:: Task details ::
Starting at the line that contains "Hypothesis (Hlink : linked m m' tbl i p e).", restate each line word for word through the final line of the data, keeping both ends.

[Data excerpts]

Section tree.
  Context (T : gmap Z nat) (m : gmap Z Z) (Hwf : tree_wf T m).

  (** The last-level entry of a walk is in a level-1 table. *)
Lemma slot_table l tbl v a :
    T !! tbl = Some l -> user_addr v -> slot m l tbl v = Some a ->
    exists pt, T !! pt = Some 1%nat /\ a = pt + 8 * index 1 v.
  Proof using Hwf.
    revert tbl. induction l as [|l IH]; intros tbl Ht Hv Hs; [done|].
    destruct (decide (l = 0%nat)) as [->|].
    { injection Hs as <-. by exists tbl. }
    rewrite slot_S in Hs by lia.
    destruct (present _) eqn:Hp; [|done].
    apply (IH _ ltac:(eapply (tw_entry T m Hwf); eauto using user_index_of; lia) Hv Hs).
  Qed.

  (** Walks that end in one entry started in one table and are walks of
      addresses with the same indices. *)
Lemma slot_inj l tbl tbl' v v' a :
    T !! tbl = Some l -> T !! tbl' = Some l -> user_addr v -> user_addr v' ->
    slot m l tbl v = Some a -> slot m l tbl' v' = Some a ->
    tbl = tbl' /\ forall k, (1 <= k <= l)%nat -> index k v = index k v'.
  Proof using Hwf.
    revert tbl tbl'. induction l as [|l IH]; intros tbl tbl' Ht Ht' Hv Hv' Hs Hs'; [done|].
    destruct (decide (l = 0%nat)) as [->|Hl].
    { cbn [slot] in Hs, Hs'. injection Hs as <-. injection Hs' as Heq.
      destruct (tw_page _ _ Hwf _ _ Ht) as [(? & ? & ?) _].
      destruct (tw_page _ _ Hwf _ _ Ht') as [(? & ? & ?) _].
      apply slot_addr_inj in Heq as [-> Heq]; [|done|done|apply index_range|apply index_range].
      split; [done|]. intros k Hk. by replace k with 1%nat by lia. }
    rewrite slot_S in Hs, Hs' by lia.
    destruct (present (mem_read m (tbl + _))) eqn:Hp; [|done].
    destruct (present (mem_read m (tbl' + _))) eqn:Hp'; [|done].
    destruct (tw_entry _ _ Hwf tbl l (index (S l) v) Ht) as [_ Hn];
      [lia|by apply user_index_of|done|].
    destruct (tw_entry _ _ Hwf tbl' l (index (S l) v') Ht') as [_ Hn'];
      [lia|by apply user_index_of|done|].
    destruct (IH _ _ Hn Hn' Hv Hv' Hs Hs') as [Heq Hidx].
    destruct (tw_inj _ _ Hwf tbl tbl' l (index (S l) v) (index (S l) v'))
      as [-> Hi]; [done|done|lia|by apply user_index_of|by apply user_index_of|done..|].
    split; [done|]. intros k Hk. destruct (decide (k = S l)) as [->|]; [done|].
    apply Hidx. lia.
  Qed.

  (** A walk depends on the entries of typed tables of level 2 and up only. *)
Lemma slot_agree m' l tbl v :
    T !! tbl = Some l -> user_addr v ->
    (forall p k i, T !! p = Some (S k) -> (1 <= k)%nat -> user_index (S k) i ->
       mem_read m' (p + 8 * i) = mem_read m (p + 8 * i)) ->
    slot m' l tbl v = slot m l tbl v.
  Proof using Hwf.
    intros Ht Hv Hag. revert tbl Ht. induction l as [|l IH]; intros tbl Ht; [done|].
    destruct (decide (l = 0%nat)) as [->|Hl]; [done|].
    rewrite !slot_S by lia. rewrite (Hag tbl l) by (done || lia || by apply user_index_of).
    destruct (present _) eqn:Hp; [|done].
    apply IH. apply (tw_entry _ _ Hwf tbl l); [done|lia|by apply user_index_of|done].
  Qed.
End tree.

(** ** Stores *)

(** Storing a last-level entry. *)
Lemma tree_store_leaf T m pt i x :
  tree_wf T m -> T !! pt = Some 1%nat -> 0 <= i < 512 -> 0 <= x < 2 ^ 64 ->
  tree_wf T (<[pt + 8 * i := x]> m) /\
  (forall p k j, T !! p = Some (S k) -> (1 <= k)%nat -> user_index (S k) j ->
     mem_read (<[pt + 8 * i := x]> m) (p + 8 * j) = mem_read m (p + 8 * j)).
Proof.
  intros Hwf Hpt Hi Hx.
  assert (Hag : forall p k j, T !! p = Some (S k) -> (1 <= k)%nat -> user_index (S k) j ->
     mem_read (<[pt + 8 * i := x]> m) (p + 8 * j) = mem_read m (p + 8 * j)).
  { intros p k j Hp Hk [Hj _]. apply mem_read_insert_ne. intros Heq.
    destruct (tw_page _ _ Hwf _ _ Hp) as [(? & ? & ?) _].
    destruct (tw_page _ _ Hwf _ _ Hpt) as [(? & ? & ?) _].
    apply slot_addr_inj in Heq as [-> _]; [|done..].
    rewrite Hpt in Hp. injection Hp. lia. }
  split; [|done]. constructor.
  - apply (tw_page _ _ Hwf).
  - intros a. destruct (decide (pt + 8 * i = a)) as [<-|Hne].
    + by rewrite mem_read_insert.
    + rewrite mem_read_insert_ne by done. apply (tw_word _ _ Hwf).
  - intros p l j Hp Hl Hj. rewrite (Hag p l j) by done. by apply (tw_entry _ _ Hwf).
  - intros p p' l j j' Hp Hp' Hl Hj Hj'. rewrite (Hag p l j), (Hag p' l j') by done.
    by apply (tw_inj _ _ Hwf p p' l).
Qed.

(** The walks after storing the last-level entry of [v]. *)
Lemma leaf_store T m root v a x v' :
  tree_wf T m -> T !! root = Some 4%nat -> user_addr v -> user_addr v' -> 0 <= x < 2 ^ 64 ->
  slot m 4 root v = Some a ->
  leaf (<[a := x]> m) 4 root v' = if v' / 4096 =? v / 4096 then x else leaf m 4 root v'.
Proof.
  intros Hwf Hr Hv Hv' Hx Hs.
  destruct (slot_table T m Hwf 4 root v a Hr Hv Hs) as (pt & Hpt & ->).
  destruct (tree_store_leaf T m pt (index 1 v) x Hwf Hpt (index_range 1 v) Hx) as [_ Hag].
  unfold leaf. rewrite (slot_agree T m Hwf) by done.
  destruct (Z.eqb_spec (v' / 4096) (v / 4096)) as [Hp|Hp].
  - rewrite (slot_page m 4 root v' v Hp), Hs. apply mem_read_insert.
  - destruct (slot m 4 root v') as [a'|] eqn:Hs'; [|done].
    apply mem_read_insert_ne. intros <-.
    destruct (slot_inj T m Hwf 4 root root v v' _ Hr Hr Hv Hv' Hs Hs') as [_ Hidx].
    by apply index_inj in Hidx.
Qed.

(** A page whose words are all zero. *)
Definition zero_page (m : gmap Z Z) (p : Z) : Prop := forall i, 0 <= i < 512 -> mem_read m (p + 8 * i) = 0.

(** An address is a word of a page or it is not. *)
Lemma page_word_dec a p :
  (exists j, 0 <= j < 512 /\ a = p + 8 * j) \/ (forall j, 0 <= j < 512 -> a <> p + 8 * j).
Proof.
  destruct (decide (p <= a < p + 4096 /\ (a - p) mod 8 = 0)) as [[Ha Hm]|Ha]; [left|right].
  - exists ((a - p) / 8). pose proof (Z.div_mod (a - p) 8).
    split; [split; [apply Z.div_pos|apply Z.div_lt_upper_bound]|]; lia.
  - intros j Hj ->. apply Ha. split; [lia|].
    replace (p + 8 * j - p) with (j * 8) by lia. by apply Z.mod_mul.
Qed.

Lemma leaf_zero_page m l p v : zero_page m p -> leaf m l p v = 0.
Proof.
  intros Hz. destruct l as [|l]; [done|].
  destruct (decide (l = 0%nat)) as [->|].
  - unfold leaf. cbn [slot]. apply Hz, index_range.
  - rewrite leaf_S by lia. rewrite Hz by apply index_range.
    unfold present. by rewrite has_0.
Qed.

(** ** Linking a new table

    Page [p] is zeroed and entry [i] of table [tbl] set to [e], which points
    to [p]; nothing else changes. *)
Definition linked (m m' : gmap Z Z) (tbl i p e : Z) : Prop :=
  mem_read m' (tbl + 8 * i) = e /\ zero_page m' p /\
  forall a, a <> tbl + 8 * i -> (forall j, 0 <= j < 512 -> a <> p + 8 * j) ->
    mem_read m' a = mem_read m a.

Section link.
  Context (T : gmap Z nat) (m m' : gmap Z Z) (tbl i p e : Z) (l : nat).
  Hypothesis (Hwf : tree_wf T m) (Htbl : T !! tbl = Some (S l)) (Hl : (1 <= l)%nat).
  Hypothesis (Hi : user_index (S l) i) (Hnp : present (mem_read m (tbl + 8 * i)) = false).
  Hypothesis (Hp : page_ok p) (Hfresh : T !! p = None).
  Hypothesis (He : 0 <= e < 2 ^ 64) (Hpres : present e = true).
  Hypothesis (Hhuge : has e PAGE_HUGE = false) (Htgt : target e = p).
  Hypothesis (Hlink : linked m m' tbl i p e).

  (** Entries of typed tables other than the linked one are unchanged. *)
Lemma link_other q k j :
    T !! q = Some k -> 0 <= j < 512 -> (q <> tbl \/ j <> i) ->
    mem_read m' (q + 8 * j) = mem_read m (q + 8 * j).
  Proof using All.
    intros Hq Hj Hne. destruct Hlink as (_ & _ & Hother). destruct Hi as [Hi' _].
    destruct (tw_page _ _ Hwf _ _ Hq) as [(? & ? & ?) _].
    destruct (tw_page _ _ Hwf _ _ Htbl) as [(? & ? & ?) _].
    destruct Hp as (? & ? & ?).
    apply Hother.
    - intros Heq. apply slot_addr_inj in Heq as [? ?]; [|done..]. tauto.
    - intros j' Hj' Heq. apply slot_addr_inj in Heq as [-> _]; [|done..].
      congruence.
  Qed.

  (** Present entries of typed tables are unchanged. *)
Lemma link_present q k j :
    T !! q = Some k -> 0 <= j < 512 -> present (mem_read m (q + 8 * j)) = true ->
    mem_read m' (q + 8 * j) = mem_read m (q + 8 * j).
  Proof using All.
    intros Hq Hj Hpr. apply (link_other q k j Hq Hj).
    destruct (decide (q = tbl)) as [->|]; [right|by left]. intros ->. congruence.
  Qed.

:: Written answer ::
  Hypothesis (Hlink : linked m m' tbl i p e).

  (** Entries of typed tables other than the linked one are unchanged. *)
Lemma link_other q k j :
    T !! q = Some k -> 0 <= j < 512 -> (q <> tbl \/ j <> i) ->
    mem_read m' (q + 8 * j) = mem_read m (q + 8 * j).
  Proof using All.
    intros Hq Hj Hne. destruct Hlink as (_ & _ & Hother). destruct Hi as [Hi' _].
    destruct (tw_page _ _ Hwf _ _ Hq) as [(? & ? & ?) _].
    destruct (tw_page _ _ Hwf _ _ Htbl) as [(? & ? & ?) _].
    destruct Hp as (? & ? & ?).
    apply Hother.
    - intros Heq. apply slot_addr_inj in Heq as [? ?]; [|done..]. tauto.
    - intros j' Hj' Heq. apply slot_addr_inj in Heq as [-> _]; [|done..].
      congruence.
  Qed.

  (** Present entries of typed tables are unchanged. *)
Lemma link_present q k j :
    T !! q = Some k -> 0 <= j < 512 -> present (mem_read m (q + 8 * j)) = true ->
    mem_read m' (q + 8 * j) = mem_read m (q + 8 * j).
  Proof using All.
    intros Hq Hj Hpr. apply (link_other q k j Hq Hj).
    destruct (decide (q = tbl)) as [->|]; [right|by left]. intros ->. congruence.
  Qed.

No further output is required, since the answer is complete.